Saturday, February 8, 2014

4th Epiphany 2007, Failure to Thrive

4th Epiphany

John 5: 1-18

Some time later, there was a Jewish feast, and Jesus went up to Jerusalem. Now there is in Jerusalem, near the Sheep’s Gate, a pool, called Bethesda in Hebrew, which is surrounded by 5 covered porches. Here lay a great many invalids, the blind, the lame [crippled], the weak [withered], waiting for the water to begin moving. For from time to time a powerful angel of the Lord descended into the pool and stirred up the waters. The first one in the pool after such a disturbance would be cured of whatever ailment he had.

And there was a certain man there who had been an invalid for 38 years. When Jesus saw him lying there and became aware that he had been ill for so long, he asked him,
“Do you want [have the will] to become whole?”

The invalid answered him, “Lord [Sir], I have no one to help me into the pool when the water is stirred. While I am trying to get in, someone else goes down ahead of me.”

Then Jesus said to him, “Rise up, take up your pallet, and walk.”  At once the man was healed and picked up his pallet and walked.
           
However it was the Sabbath on that day. Therefore the Jewish leaders said to the man who was healed, “It is the Sabbath; the law forbids you to carry your pallet.”

But he replied, “The man who healed me said to me, “take up you pallet and walk!”

And they asked him, “Who is the man who said to you ‘take it up and walk’?”

But the one who was healed had no idea who it was, for Jesus had slipped away, as there was a crowd in the place.

Later, Jesus found him in the Temple and said to him, “Take to heart what I say: Behold, you have become whole. Sin no more, lest your destiny bring you something worse.”

The man went away and told the Jewish leaders that Jesus was the one who had healed him. That is why they persecuted Jesus and sought to kill him, because he did these things on the Sabbath.

Then he himself countered them with the words, “Until now my Father has worked, and from now on I also work.”

Then they sought all the more to kill him, because not only had he broken the Sabbath, but also because he had called God his own Father and had set himself equal to God.

4th Epiphany
January 28, 2007
John 5: 1-18

There are two kinds of extremes in the way our soul conducts itself. One extreme might be called “too tight a grip”. It is the temptation to plan and control everything and everyone, down to the last minute and penny. There is no room, no gap for the divine spark to ignite.

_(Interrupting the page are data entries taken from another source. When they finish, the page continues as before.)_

(** The arithmetic of the two roundings: with their errors of half a unit
    of the last digit, the product still rounds like the exact value,
    unless that value lies halfway between two integers. *)
Lemma percent_core (k N q p W T G : Z) :
  0 < k <= N -> N <= max_length ->
  4503599627370496 <= W -> 0 < T <= 18014398509481984 -> 0 < G ->
  G * T = W * 70368744177664 ->
  2 * (W * k) - N <= 2 * (N * q) <= 2 * (W * k) + N ->
  2 * (q * 7036874417766400) - T <= 2 * (p * T) <= 2 * (q * 7036874417766400) + T ->
  ~ is_tie k N ->
  (2 * p + G) / (2 * G) = exact_percent k N.
Proof.
  intros Hk HN HW HT HG HGT HD HM Htie.
  unfold max_length in HN. change (2 ^ 32 - 1) with 4294967295 in HN.
  rewrite tie_iff in Htie by lia.
  unfold exact_percent.
  pose proof (Z.div_mod (200 * k + N) (2 * N) ltac:(lia)) as Hdm.
  pose proof (Z.mod_pos_bound (200 * k + N) (2 * N) ltac:(lia)) as Hr.
  set (zx := (200 * k + N) / (2 * N)) in *.
  set (r := (200 * k + N) mod (2 * N)) in *.
  assert (Hr1 : 1 <= r <= 2 * N - 1) by lia.
  set (H := W * 70368744177664) in *.
  (* the two errors, brought to the scale T * N *)
  assert (HM' : 2 * (q * 7036874417766400) * N - T * N <= 2 * (p * T) * N
                <= 2 * (q * 7036874417766400) * N + T * N) by nia.
  assert (HD' : 200 * (H * k) - 7036874417766400 * N
                <= 2 * (q * 7036874417766400) * N
                <= 200 * (H * k) + 7036874417766400 * N) by (unfold H; nia).
  assert (Hsmall : 7036874417766400 * N + T * N < H) by (unfold H; nia).
  assert (Hk200 : 200 * (H * k) = 2 * (H * N) * zx + H * r - H * N) by nia.
  assert (Hlow : 2 * (H * N) * zx <= 2 * (p * T) * N + H * N) by nia.
  assert (Hupp : 2 * (p * T) * N + H * N < 2 * (H * N) * (zx + 1)) by nia.
  assert (HTN : 0 < T * N) by nia.
  assert (Hscale : forall x, x * (T * N) = x * T * N) by (intros; ring).
  symmetry. apply Z.div_unique with (r := 2 * p + G - 2 * G * zx); [|ring].
  left. split.
  - apply Z.le_0_sub. apply (Z.mul_le_mono_pos_r _ _ (T * N) HTN).
    replace (2 * G * zx * (T * N)) with (2 * (G * T * N) * zx) by ring.
    replace ((2 * p + G) * (T * N)) with (2 * (p * T) * N + G * T * N) by ring.
    rewrite HGT. lia.
  - apply Z.lt_sub_lt_add_l. apply (Z.mul_lt_mono_pos_r (T * N) _ _ HTN).
    replace ((2 * p + G) * (T * N)) with (2 * (p * T) * N + G * T * N) by ring.
    replace ((2 * G * zx + 2 * G) * (T * N)) with (2 * (G * T * N) * (zx + 1)) by ring.
    rewrite HGT. lia.
Qed.

(** The product of a quotient with 100, with its error. *)
Lemma mul_hundred_error (q : positive) (E : Z) :
  normal53 q -> 52 <= E <= 200 ->
  exists (p : positive) (t : Z),
    mul (S754_finite false q (- E)) (of_int 100)
    = S754_finite false p (- E - 46 + t) /\
    52 <= t <= 54 /\
    2 * (Zpos q * Zpos hundred_m) - 2 ^ t <= 2 * (Zpos p * 2 ^ t)
    <= 2 * (Zpos q * Zpos hundred_m) + 2 ^ t.
Proof.
  intros Hq HE. rewrite of_int_100.
  rewrite mul_rne by (try assumption; try apply hundred_normal; lia).
  pose proof (normal53_bounds q Hq) as Hb. rewrite pow_prec, pow_prec_1 in Hb.
  set (A := Zpos q * Zpos hundred_m).
  assert (HA : 2 ^ (2 * prec - 1 - 1) <= A / 1 < 2 ^ (2 * prec)).
  { rewrite Z.div_1_r. unfold A, hundred_m.
    change (2 ^ (2 * prec - 1 - 1)) with (4503599627370496 * 4503599627370496).
    change (2 ^ (2 * prec)) with (9007199254740992 * 9007199254740992). nia. }
  assert (HA' : 2 ^ (prec - 1) <= A / 1).
  { etransitivity; [|exact (proj1 HA)]. apply Z.pow_le_mono_r; unfold prec; lia. }
  pose proof (rne_mantissa A 1 eq_refl HA') as Hf.
  pose proof (excess_bounds A 1 (2 * prec - 1) (2 * prec) eq_refl eq_refl HA) as Hx.
  pose proof (rne_exponent A 1) as Hs.
  destruct (rne_error A 1 eq_refl HA') as [_ Herr].
  rewrite pow_prec, pow_prec_1 in Hf.
  exists (Z.to_pos (fst (rne A 1))), (snd (rne A 1)).
  rewrite Z2Pos.id by lia.
  split; [f_equal; lia|]. split; [unfold prec in *; lia|].
  rewrite !Z.mul_1_l in Herr. exact Herr.
Qed.

(** Unless [100 * (i + 1) / N] lies exactly halfway between two integers,
    the progress computed in binary64 is that value rounded to the nearest
    integer. *)
Lemma progress_after_exact (i N : Z) :
  0 <= i < N -> N <= max_length -> ~ is_tie (i + 1) N ->
  progress_after i N = of_int (exact_percent (i + 1) N).
Proof.
  intros Hi HN Htie.
  assert (HN' : N < 2 ^ prec)
    by (rewrite pow_prec; unfold max_length in HN;
        change (2 ^ 32 - 1) with 4294967295 in HN; lia).
  destruct (div_error (i + 1) N ltac:(lia) HN') as (q & E & Hdiv & Hq & HE & HD).
  destruct (mul_hundred_error q E Hq HE) as (p & t & Hmul & Ht & HM).
  destruct (scaled_normal (i + 1) N ltac:(lia) HN') as (m & e & Hs & _ & He & _).
  unfold scaled in Hs. rewrite Hdiv, Hmul in Hs. injection Hs as Hp Hexp.
  unfold progress_after. rewrite Hdiv, Hmul.
  rewrite Math_round_finite by lia. f_equal.
  unfold nearest_int.
  set (E2 := - (- E - 46 + t)).
  assert (HE2 : 46 <= E2) by (unfold E2; lia).
  replace (2 ^ (E2 + 1)) with (2 * 2 ^ E2)
    by (rewrite Z.pow_add_r by lia; change (2 ^ 1) with 2; lia).
  assert (HW : 4503599627370496 <= 2 ^ E)
    by (change 4503599627370496 with (2 ^ 52); apply Z.pow_le_mono_r; lia).
  assert (HT : 0 < 2 ^ t <= 18014398509481984).
  { split; [apply Z.pow_pos_nonneg; lia|].
    change 18014398509481984 with (2 ^ 54). apply Z.pow_le_mono_r; lia. }
  assert (HG : 0 < 2 ^ E2) by (apply Z.pow_pos_nonneg; lia).
  assert (HGT : 2 ^ E2 * 2 ^ t = 2 ^ E * 70368744177664).
  { change 70368744177664 with (2 ^ 46).
    rewrite <- !Z.pow_add_r by lia. f_equal. unfold E2. lia. }
  assert (HD' : 2 * (2 ^ E * (i + 1)) - N <= 2 * (N * Zpos q)
                <= 2 * (2 ^ E * (i + 1)) + N).
  { replace (2 * (2 ^ E * (i + 1))) with (2 ^ (E + 1) * (i + 1))
      by (rewrite Z.pow_add_r by lia; change (2 ^ 1) with 2; ring).
    exact HD. }
  exact (percent_core (i + 1) N (Zpos q) (Zpos p) (2 ^ E) (2 ^ t) (2 ^ E2)
           ltac:(lia) HN HW HT HG HGT HD' HM Htie).
Qed.

Lemma progress_values_nth (env : Env) (st : AppState) (i : nat) :
  bulkTargets st <> [] -> generatedCommentText st <> [] ->
  (i < List.length (bulkTargets st))%nat ->
  nth_error (progress_values (startBulk env st)) i
  = Some (progress_after (Z.of_nat i) (Z.of_nat (List.length (bulkTargets st)))).
Proof.
  intros Ht Hc Hi. unfold progress_values. rewrite startBulk_run by assumption.
  cbn [emitted]. rewrite events_from_progress.
  rewrite (nth_error_map _ i (seq 0 (List.length (bulkTargets st)))).
  rewrite nth_error_seq.
  replace (i <? List.length (bulkTargets st))%nat with true
    by (symmetry; apply Nat.ltb_lt; lia).
  reflexivity.
Qed.

(** The progress shown after the pass at index [i] is the exact
    percentage [100 * (i + 1) / N] rounded to the nearest integer, unless
    that percentage lies halfway between two integers. *)
Theorem progress_exact_unless_tie (env : Env) (st : AppState) (i : nat) :
  bulkTargets st <> [] -> generatedCommentText st <> [] ->
  let n := List.length (bulkTargets st) in
  Z.of_nat n <= max_length -> (i < n)%nat ->
  ~ is_tie (Z.of_nat i + 1) (Z.of_nat n) ->
  nth_error (progress_values (startBulk env st)) i
  = Some (of_int (exact_percent (Z.of_nat i + 1) (Z.of_nat n))).
Proof.
  intros Ht Hc n HN Hi Htie.
  rewrite progress_values_nth by assumption. f_equal.
  apply progress_after_exact; [lia|assumption|assumption].
Qed.

Lemma progress_exact_unless_tie_witness :
  nth_error (progress_values
               (startBulk sample_env
                  (sample_state [post_a; post_b; post_a] (lit "x") false))) 1
  = Some (of_int (exact_percent 2 3)).
Proof.
  apply (progress_exact_unless_tie sample_env
           (sample_state [post_a; post_b; post_a] (lit "x") false) 1).
  - discriminate.
  - discriminate.
  - vm_compute. discriminate.
  - simpl. lia.
  - vm_compute. discriminate.
Defined.

(** At a percentage halfway between two integers the two may differ: with
    40 targets the pass at index 22 stands at 57.5 and shows 57. *)
Example progress_23_of_40 :
  is_tie 23 40 /\ progress_after 22 40 = of_int 57 /\ exact_percent 23 40 = 58.
Proof. vm_compute. repeat split. Qed.

(** With more than 200 targets the progress is still 0 after the first
    pass and is 100 already after the pass before the last. *)
Theorem progress_over_200_targets (env : Env) (st : AppState) :
  generatedCommentText st <> [] ->
  let n := List.length (bulkTargets st) in
  200 < Z.of_nat n <= max_length ->
  nth_error (progress_values (startBulk env st)) 0 = Some (of_int 0) /\
  nth_error (progress_values (startBulk env st)) (n - 2) = Some (of_int 100).
Proof.
  intros Hc n HN.
  assert (Ht : bulkTargets st <> [])
    by (intros E; unfold n in HN; rewrite E in HN; simpl in HN; lia).
  set (N := Z.of_nat n) in *.
  rewrite !progress_values_nth by (try assumption; fold n; lia).
  fold n. fold N. split; f_equal.
  - rewrite progress_after_exact; try lia.
    + f_equal. unfold exact_percent. apply Z.div_small. lia.
    + unfold is_tie. simpl Z.of_nat.
      rewrite Z.mod_small by lia. lia.
  - replace (Z.of_nat (n - 2)) with (N - 2) by (unfold N; lia).
    rewrite progress_after_exact; try lia.
    + f_equal. unfold exact_percent. symmetry.
      apply (Z.div_unique_pos _ _ 100 (N - 200)); lia.
    + unfold is_tie.
      replace ((200 * (N - 2 + 1)) mod (2 * N)) with (2 * N - 200); [lia|].
      apply (Z.mod_unique_pos _ _ 99); lia.
Qed.

Lemma progress_over_200_targets_witness :
  let st := sample_state (repeat post_a 201) (lit "x") false in
  nth_error (progress_values (startBulk sample_env st)) 0 = Some (of_int 0) /\
  nth_error (progress_values (startBulk sample_env st)) (201 - 2) = Some (of_int 100).
Proof.
  apply (progress_over_200_targets sample_env
           (sample_state (repeat post_a 201) (lit "x") false)).
  - discriminate.
  - vm_compute. split; [reflexivity|discriminate].
Defined.

(** ** The draw, once more *)

(** The draw 0.5 is a success, and its value is above the value of 0.1. *)
Lemma draw_success_value_witness :
  draw_success (S754_finite false 4503599627370496 (-53)) = true
  <-> scaled_value 7205759403792794 (-56) < scaled_value 4503599627370496 (-53).
Proof.
  apply draw_success_value. reflexivity.
Defined.
Lemma validate_tasks_spec task_names tasks :
  match validate_tasks task_names tasks with
  | Ok _ => Forall (λ task, Forall (λ dep, dep ∈ task_names) (dependencies task)) tasks
  | Raise e =>
      ∃ task dep, task ∈ tasks ∧ dep ∈ dependencies task ∧ (dep ∉ task_names)
                  ∧ e = ValueError (unknown_dependency_message (name task) dep)
  end.
Proof.
  induction tasks as [|task tasks IH]; cbn [validate_tasks]; [constructor|].
  pose proof (validate_deps_spec task_names (name task) (dependencies task)) as Hd.
  destruct (validate_deps task_names (name task) (dependencies task)).
  - destruct (validate_tasks task_names tasks).
    + by constructor.
    + destruct IH as (task' & dep & ? & ? & ? & ?). exists task', dep.
      split; [by right|done].
  - destruct Hd as (dep & ? & ? & ?). exists task, dep. split; [left|done].
Qed.

Lemma validate_ok_valid task_defs u :
  _validate_dependencies task_defs = Ok u → valid_dependencies task_defs.
Proof.
  unfold _validate_dependencies. intros Hv task dep Hin Hdep.
  pose proof (validate_tasks_spec (list_to_set (name <$> task_defs)) task_defs) as Hs.
  rewrite Hv in Hs. rewrite Forall_forall in Hs. specialize (Hs task Hin).
  rewrite Forall_forall in Hs. specialize (Hs dep Hdep).
  by apply (elem_of_names_of dep task_defs) in Hs.
Qed.
(** The bytes at which skipping ends: the end of the buffer, or a byte
    that is neither white space nor the first slash of a comment. *)
Definition blankStop (l : buffer) : bool :=
  match l with
  | [] => true
  | c :: l' => negb (isSpace c) && negb (commentStart c l')
  end.

(** ** Writing a literal *)

Definition isQuote (q : byte) : bool := (q =? "'") || (q =? dquote).

(** A way to write the byte [c] inside a string literal quoted by
    [quote]: the quote and the backslash after a backslash, the six
    control bytes by their letters, any other byte as it is. *)
Definition escapeByte (quote c : byte) : buffer :=
  if (c =? quote) || (c =? "\") then ["\"; c]
  else if c =? "008" then ["\"; "b"]
  else if c =? "012" then ["\"; "f"]
  else if c =? "010" then ["\"; "n"]
  else if c =? "013" then ["\"; "r"]
  else if c =? "009" then ["\"; "t"]
  else if c =? "011" then ["\"; "v"]
  else [c].

Definition escapeStr (quote : byte) (content : buffer) : buffer :=
  flat_map (escapeByte quote) content.

(** The two hexadecimal digits of a byte, in upper or in lower case. *)
Definition hexDigitOf (upper : bool) (n : N) : byte :=
  ascii_of_N (if (n <? 10)%N then 48 + n
              else if upper then 55 + n else 87 + n).

Definition hexEncode (upper : bool) (b : buffer) : buffer :=
  flat_map (fun c => [hexDigitOf upper (N_of_ascii c / 16);
                      hexDigitOf upper (N_of_ascii c mod 16)]) b.

(** ** Answers that advance *)

(** [advances buf pos fuel need r]: an answer of a nonterminal called
    at [pos] ends after [pos] and inside the buffer, an error is one of
    the parser, and there is no answer only when the fuel is less than
    ten units for a byte that remains and [need] more. *)
Definition advances {A} (buf : buffer) (pos fuel need : nat)
  (r : result (A * nat)) : Prop :=
  match r with
  | Ok a => pos < snd a <= length buf
  | Panic e => errOK buf e
  | OutOfFuel => fuel < 10 * (length buf - pos) + need
  end.

(** ** Types of parameters, positions of errors *)


(** The order of lines and columns. *)
Definition lexLt (a b : nat * nat) : Prop :=
  fst a < fst b \/ (fst a = fst b /\ snd a < snd b).

(** The word of a boolean literal. *)
Definition boolWord (b : bool) : string :=
  if b then "true"%string else "false"%string.

(** ** The longest operator *)

(** The found operator of [scanBinaryOp], against the part of the table
    the loop has been through. *)
Definition longestAt (buf : buffer) (start : nat) (seen : list binaryOp)
  (found : option (binaryOp * nat)) : Prop :=
  match found with
  | Some (op, p) =>
    In op seen /\ scanTok buf start (binaryOp_op op) = Some p /\
    forall op', In op' seen ->
      scanTok buf start (binaryOp_op op') <> None ->
      String.length (binaryOp_op op') <= String.length (binaryOp_op op)
  | None =>
    forall op', In op' seen -> scanTok buf start (binaryOp_op op') = None
  end.

(** * Properties *)

(** ** Bytes *)

Ltac byte_cases c :=
  destruct c as [[] [] [] [] [] [] [] []]; try discriminate; try reflexivity.

Lemma isDigit_isHexDigit c : isDigit c = true -> isHexDigit c = true.
Proof. byte_cases c. Qed.

Lemma isDigit_not_initial c : isDigit c = true -> isIDChar c true = false.
Proof. byte_cases c. Qed.

Lemma eqb_byte_eq (a b : byte) : (a =? b) = true <-> a = b.
Proof. apply Ascii.eqb_eq. Qed.

Lemma stringOf_bytesOf s : stringOf (bytesOf s) = s.
Proof. apply string_of_list_ascii_of_string. Qed.

Lemma length_bytesOf s : length (bytesOf s) = String.length s.
Proof. induction s; simpl; congruence. Qed.

Lemma hasPrefix_inv l p :
  hasPrefix l p = true -> exists tl, l = p ++ tl.
Proof.
  revert l; induction p as [|c p IH]; intros l H; simpl in *.
  - now exists l.
  - destruct l as [|d l]; [discriminate|].
    apply andb_true_iff in H as [Hc Hp].
    apply eqb_byte_eq in Hc; subst d.
    destruct (IH _ Hp) as [tl ->]. now exists tl.
Qed.

(** ** Skipping white space and comments *)

Lemma skipLoop_false_cons c l :
  skipLoop false (c :: l) =
  if commentStart c l then S (S (skipLoop true (tl l)))
  else if isSpace c then S (skipLoop false l) else 0.
Proof.
  unfold commentStart. destruct l as [|c' l']; simpl.
  - rewrite andb_false_r. now destruct (isSpace c).
  - destruct ((c =? "/") && (c' =? "/")); [reflexivity|].
    now destruct (isSpace c).
Qed.

Lemma skipLoop_true_cons c l :
  skipLoop true (c :: l) = S (skipLoop (negb (c =? newline)) l).
Proof. reflexivity. Qed.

The other extreme might be called the soul’s “failure to thrive”. In this extreme, the soul is weak and lamed; it blames everyone and everything outside of itself for its own failures. “I have no one to help me into the pool when the water is stirred…someone always gets there ahead of me.” John 5:7

In the story Christ first raises the man’s awareness with His question: is it your will to become whole? The man’s answer is essentially a divided one: “Yes, but….” So Christ supplies the missing strength. Thirty-eight years of paralysis have built up some measure of resolve in the man; Christ adds what is lacking.

Yet the man’s soul weakness, which was at the basis of his bodily paralysis, continues to be evident. He is still not yet sovereign over what happens. When others tell him he shouldn’t be carrying his pallet, he tries to justify himself by shifting the blame for breaking the Sabbath onto Jesus. Excuses again.

So Jesus finds him in the Temple and offers follow-up therapy. “You have become whole; sin no more, lest your destiny bring you something worse.” John 5:14

The paralytic’s sin consists of not be able to act out of his own initiative, out of his own integrity. He has literally been raised to a new level. If he goes back to his old ways, his destiny will be forced to take more extreme measures in order to enforce his continuing evolution and growth. Once a higher level of functioning has been reached in the soul, there is no going back.


Here, in consecrating ourselves, we offer our integrity, or at least as much of the broken pieces of it we can gather up. The formative character of Christ’s body helps us consolidate our efforts, our soul’s gains. The fire of the wine mixed with water strengthens our will, dissolves our souls’ hardness, and helps us move forward. We cannot do it all by ourselves. Yet neither can Christ. Bit by bit a lifetime of weakness is given strength by what Christ adds to our own efforts at destiny. He gives us the strength of Himself, ‘the medicine that makes whole.’